Interesting feedback to my post on Microsoft's preferential treatment of C++ developers: Over at DevX, the post spawned a thread containing several dozen messages. Larry Serflaten believes that it's easier for C++ to maintain long-term compatibility, because it's closer to the hardware and doesn't depend upon ever-changing abstraction layers. VB's problem, he says, is that MS pulled the COM rug out from under it, and created a new, incompatible abstraction layer (the .NET Framework). Since C# (which has been submitted to various standards bodies and which MS allegedly uses internally) depends upon the same framework, Larry believes VB.NET will remain more stable going forward than "Classic" VB has.
Well, Larry, I hope you're right, but changing the underlying framework should not have required major changes to VB's syntax. That's the very purpose of an abstraction layer: to isolate higher-level elements (such as syntax) from lower-level ones (such as hardware and the OS). As I stated in my reply to Sam Gentile, MS BASIC has remained relatively stable as it has progressed from CP/M to MS-DOS to 16-bit Windows to 32-bit COM. Changing the platform does not require wholesale syntax changes.
Meanwhile, over at Fawcette.com, Dennis suggests that VB had to change in order to become more object-oriented. That makes sense, but MS could have added OO features while keeping legacy syntax (e.g., GoSub, file I/O statements, etc. -- clearly marked as "deprecated") for compatibility purposes, just as it did with the String object vs. InStr, Left, Mid, etc.
Finally, Bill McCarthy suggests that the .NET situation for C++ developers is not as rosy as Sam Gentile suggests. Is this true? As long as C++ programmers have to suffer as much as VB devs do, I guess I have nothing to complain about. ;-)

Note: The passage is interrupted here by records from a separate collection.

Lemma scroll_offset_stable_witness :
  let '(state', snapshot) :=
    arrange LayoutOptions.dflt LayoutState.dflt narrow_view three_columns (Some 2%nat) in
  LayoutState.horizontal_offset state' = -46 ∧
  (arrange LayoutOptions.dflt state' narrow_view three_columns (Some 2%nat)).1 = state'.
Proof.
  pose proof (scroll_offset_stable LayoutOptions.dflt LayoutState.dflt narrow_view
    three_columns (Some 2%nat) three_columns_fit ltac:(discriminate)) as H.
  destruct (arrange LayoutOptions.dflt LayoutState.dflt narrow_view three_columns
    (Some 2%nat)) as [state' snapshot] eqn:E.
  vm_compute in E. injection E as <- <-. split; [reflexivity|]. apply H.
Defined.

(** ** Every engine places every item *)

Lemma base_columns_length options area padding ih x mh items :
  length (base_columns options area padding ih x mh items).1.1 = length items.
Proof.
  pose proof (base_columns_spec options area padding ih x mh items) as H.
  destruct (base_columns _ _ _ _ _ _ _) as [[base xe] mh']. apply H.
Qed.

Lemma arrange_grid_length options state area items :
  Z.of_nat (length items) <= U32.MAX →
  length (LayoutSnapshot.placements (Policy.arrange_grid options state area items))
  = length items.
Proof.
  intros Hn. destruct items as [|item items'] eqn:E; [done|]. rewrite <- E in *.
  assert (Hpos : (0 < length items)%nat) by (subst; simpl; lia).
  destruct (integer_ceil_sqrt_spec (length items) Hpos) as ([Hc1 Hc2]&_&_); [ints; lia|].
  pose proof (grid_rows_enough (length items) _ Hc1) as [Hr1 Hr2].
  assert (Z.to_nat (div_ceil (Z.of_nat (length items))
    (Z.of_nat (Policy.integer_ceil_sqrt (length items)))) <= length items)%nat by nia.
  replace (LayoutSnapshot.placements (Policy.arrange_grid options state area items))
    with (Policy.grid_rows (LayoutOptions.gap options) area
      (Policy.split_tracks (Rect.width area)
         (Policy.integer_ceil_sqrt (length items)) (LayoutOptions.gap options))
      (Policy.split_tracks (Rect.height area)
         (Z.to_nat (div_ceil (Z.of_nat (length items))
            (Z.of_nat (Policy.integer_ceil_sqrt (length items)))))
         (LayoutOptions.gap options))
      (add_offset (Rect.y area) (LayoutOptions.gap options)) items)
    by (subst; reflexivity).
  destruct (grid_rows_spec (LayoutOptions.gap options) area
    (Policy.split_tracks (Rect.width area)
         (Policy.integer_ceil_sqrt (length items)) (LayoutOptions.gap options))
    (Policy.split_tracks (Rect.height area)
         (Z.to_nat (div_ceil (Z.of_nat (length items))
            (Z.of_nat (Policy.integer_ceil_sqrt (length items)))))
         (LayoutOptions.gap options))
    (add_offset (Rect.y area) (LayoutOptions.gap options)) items) as [-> _].
  unfold Policy.split_tracks. rewrite !split_evenly_length by lia. lia.
Qed.

Lemma arrange_master_stack_shape options state area master item stack :
  ∃ p sx sw y h,
    LayoutSnapshot.placements
      (Policy.arrange_master_stack options state area (master :: item :: stack))
    = p :: Policy.stack_column (LayoutOptions.gap options) area sx sw y (item :: stack)
        (Policy.split_tracks h (length (item :: stack)) (LayoutOptions.gap options)).
Proof.
  unfold Policy.arrange_master_stack, Policy.fixed_snapshot.
  cbn [LayoutSnapshot.placements]. do 5 eexists.
  with_strategy opaque [Policy.stack_column Policy.split_tracks Policy.place_in_cell]
    reflexivity.
Qed.

Lemma stack_column_length gap area sx sw y h items :
  Z.of_nat (length items) <= U32.MAX →
  length (Policy.stack_column gap area sx sw y items
    (Policy.split_tracks h (length items) gap)) = length items.
Proof.
  intros Hn. destruct (stack_column_spec gap area sx sw y items
    (Policy.split_tracks h (length items) gap)) as [-> _].
  unfold Policy.split_tracks. rewrite split_evenly_length by lia. lia.
Qed.

Lemma arrange_master_stack_length options state area items :
  Z.of_nat (length items) <= U32.MAX →
  length (LayoutSnapshot.placements (Policy.arrange_master_stack options state area items))
  = length items.
Proof.
  destruct items as [|master [|item stack]]; intros Hn.
  - reflexivity.
  - reflexivity.
  - destruct (arrange_master_stack_shape options state area master item stack)
      as (p&sx&sw&y&h&E).
    rewrite E, length_cons, stack_column_length.
    + reflexivity.
    + rewrite length_cons in Hn. lia.
Qed.

(** Every engine, from any previous state and for any area, returns exactly
    one placement per item, reports the area as its viewport and stores the
    offset it reports. *)
Lemma engine_places_every_item engine state area items focused :
  Z.of_nat (length items) <= U32.MAX →
  let '(state', snapshot) := LayoutEngine.arrange engine state area items focused in
  length (LayoutSnapshot.placements snapshot) = length items ∧
  LayoutSnapshot.viewport snapshot = area ∧
  LayoutSnapshot.horizontal_offset snapshot = LayoutState.horizontal_offset state'.
Proof.
  intros Hn. unfold LayoutEngine.arrange. destruct (LayoutEngine.kind engine).
  - destruct items as [|item items'] eqn:E; [done|]. rewrite <- E.
    pose proof (base_columns_length (LayoutEngine.options engine) area
      (Z.min (LayoutOptions.gap (LayoutEngine.options engine)) (Rect.width area / 2))
      (U32.saturating_sub (Rect.height area) (U32.saturating_mul
        (Z.min (LayoutOptions.gap (LayoutEngine.options engine)) (Rect.width area / 2)) 2))
      (add_offset (Rect.x area)
        (Z.min (LayoutOptions.gap (LayoutEngine.options engine)) (Rect.width area / 2)))
      0 items) as Hb.
    unfold arrange. rewrite E in Hb |- *.
    destruct (base_columns _ _ _ _ _ _ _) as [[base x] mh]. simpl in *.
    by rewrite length_map.
  - split; [by apply arrange_grid_length|]. by destruct items.
  - split; [by apply arrange_master_stack_length|]. by destruct items as [|? [|? ?]].
Qed.
Lemma compact_spec v ds :
  Rect.wf v → regions_ok v ds → ds ≠ [] →
  ∃ ds', compact ds = Some ds' ∧ regions_ok v ds' ∧ coarsens ds ds' ∧
    (0 < length ds' <= 64)%nat.
Proof.
  intros Hv Hok Hne. unfold compact.
  destruct (extents_hull v ds Hv) as (e&->&He); [by apply regions_inside, Hok|done|].
  simpl. destruct (_ <=? _).
  - exists [e]. split; [done|]. split; [|split; [|simpl; lia]].
    + split; [|by repeat constructor]. constructor; [|done].
      destruct ds as [|r rs]; [done|]. destruct Hok as [Hok _].
      apply Forall_cons in Hok as [Hr _]. by eapply hull_region_ok; [exact He|left|].
    + destruct He as (_&_&Hc&_). eapply Forall_impl; [exact Hc|]. intros r Hr. by left.
  - by apply merge_loop_spec; [| | |lia].
Qed.

(** Everything the operations guarantee about a damage set of a viewport. *)
Definition damage_ok (v : Rect.t) (ds : list Rect.t) : Prop :=
  regions_ok v ds ∧ (length ds <= 64)%nat.

Lemma damage_ok_nil v : damage_ok v [].
Proof. split; [split; constructor|simpl; lia]. Qed.

Lemma add_spec v ds r :
  Rect.wf v → damage_ok v ds → Rect.wf r →
  ∃ ds', add ds r v = Some ds' ∧ damage_ok v ds' ∧ coarsens ds ds' ∧
    ∀ c, Rect.intersection r v = Some c → covered ds' c.
Proof.
  intros Hv [Hok Hlen] Hr. unfold add.
  destruct (Rect.intersection r v) as [c|] eqn:Ec; [|by exists ds].
  assert (Hc : region_ok v c) by (by eapply (intersection_region_ok r)).
  destruct (absorb_all_spec v c ds Hv Hc Hok) as (Hok1&Hc1&Hl1).
  set (ds1 := absorb_all c ds) in *. apply Forall_cons in Hc1 as [Hcc Hc1].
  unfold MAX_DAMAGE_REGIONS. destruct (Z.ltb_spec 64 (Z.of_nat (length ds1))).
  - destruct (compact_spec v ds1 Hv Hok1) as (ds2&E2&Hok2&Hc2&Hl2);
      [by destruct ds1; [simpl in *; lia|]|].
    exists ds2. split; [done|]. split; [by split; [|lia]|].
    split; [by transitivity ds1|].
    intros ? [= <-]. by eapply covered_coarsens.
  - exists ds1. split; [done|]. split; [by split; [|lia]|]. split; [done|].
    by intros ? [= <-].
Qed.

I think the best solution for moving VB6 code to .NET would be to create a VB6.NET compiler: a tool that reads VB6 source code and emits MSIL. Would anyone be interested in participating in an open source project to create such a beast? Failing that, my second choice would be an improved Upgrade Wizard (along with several additions to the Microsoft.VisualBasic.Compatibility namespace) that generates cleaner VB.NET code and knows how to convert GoSubs into standalone procedures.